Besides that, it also supports AMD FreeSync, which will reduce the amount of screen tearing when you’re playing your games. That said, it is clear this is not the monitor for you if you need to play in the competitive scene, as it lacks a huge deal of responsiveness.
Unfortunately, if you really want a cheap monitor to start playing competitively, the threshold is far from the 150 bucks this monitor is sold at, but you can indeed find something better within the $150-300 range, such as the HP X27 (currently at $170) and the MSI Optix G273QPF.
By the way, we must say, given all the features we’ve seen so far and the monitor’s prices, we certainly were not expecting to see 75 Hz. We can mark this feature as one of the main benefits of this screen, given how it is rare to find such cheap displays with a higher than 60hz refresh rate.

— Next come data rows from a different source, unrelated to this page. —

Lemma api_when_inv b st msg u c c' :
  api_when b st msg c = Ret (inl u, c') → b = false ∧ c' = c.
Proof. destruct b; by intros [= _ ->]. Qed.

Lemma api_of_inv {A} st (m : outcome A) a c c' :
  api_of st m c = Ret (inl a, c') → m = Ret a ∧ c' = c.
Proof. unfold api_of. destruct m; by intros [= -> ->]. Qed.

Lemma api_run_inv {A} (m : outcome A) a c c' :
  api_run m c = Ret (inl a, c') → m = Ret a ∧ c' = c.
Proof. unfold api_run. intros E. apply bind_Ret_inv in E as (x & -> & [= -> ->]). done. Qed.

(** What the log entries and the latency scope leave alone. *)
Definition same_shared (c c' : ApiState) : Prop :=
  sv_cache c' = sv_cache c ∧ sv_idempotency c' = sv_idempotency c.

Lemma api_guard_inv b ep kind st msg u c c' :
  api_guard b ep kind st msg c = Ret (inl u, c') → b = false ∧ c' = c.
Proof. destruct b; by intros [= _ ->]. Qed.

Lemma api_log_inv e r c c' : api_log e c = Ret (r, c') → same_shared c c'.
Proof. by intros [= _ <-]. Qed.

Lemma api_timed_inv {A} ep t0 t1 (m : api A) r c c' :
  api_timed ep t0 t1 m c = Ret (r, c') → ∃ c1, m c = Ret (r, c1) ∧ same_shared c1 c'.
Proof.
  unfold api_timed. intros E. apply bind_Ret_inv in E as ([r' c1] & Hm & [= <- <-]). by exists c1.
Qed.

End Monad.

In the end, this monitor is still one you could consider if you need to play some casual games, but sometimes sparing 50 dollars more to get something with an IPS panel and better colors can be better in the long term.
Image Overall Quality
As we said earlier, the gamut of the Dell SE2722H is pretty subpar, even for a VA panel. It is a fact that IPS panels tend to have higher accuracy than VA ones, but usually, VA panels can easily reach similar colors to IPS, especially low-end IPS screens.
Bearing only 84% sRGB (CIE 1976) of the total gamut, this monitor gave us some off-targeted cold colors, which is far from recommended for professional and even casual use.
Fortunately, it supports 16.7 million colors, meaning you can calibrate it to make the colors seem a little bit better, but assuming that this is a cheap monitor, the consumer most likely isn’t willing to spend 250 dollars on equipment just to calibrate this screen.
As previously mentioned, this monitor’s contrast ratio of 3000:1 is far higher than that of IPS panels, and its white and black tones are excellent, as they are with virtually every VA panel.
Besides the off-target colors, this monitor also bears the burden of featuring one of the major drawbacks of 27-inch 1080p screens: the low PPI.
Depending on the distance you use this monitor, the low PPI of the 1080p would pronounce further, increasing the size of the pixels turning them easily visible, which is awful for the overall image clarity.
Of course, you can always use the screen from a higher distance, which would alleviate it to a better experience, but 1080p is certainly not the best resolution for 27-inch, that is a fact.
Unfortunately, though, you are hardly going to find -$300 screens with the 1440p resolution, so if you really need 27 inches for cheap prices, the 1080p is inevitable. The one thing we can say though if you do care about the colors of your screen, and the looks of it, this is the monitor you should certainly avoid.
Among our recommendations for low-end budget models with good colors, you can check out the: Lenovo D27-30 if you need to stick with the VA panel, and the: Dell S2721HN if you don’t mind going to the IPS one.
When to buy it
Although being one of the cheapest 27-inch monitors out there, you have to put up with a massive portion of downsides, which may not make up for the low prices in the end.
In my opinion, the Dell SE2722H monitor is not worth it – it looks bad, has even worse features, and lacks a huge amount of QOL features. On the other hand, if your only budget is 150 dolls and you still need a 27-inch monitor, the 75hz makes this monitor a better deal.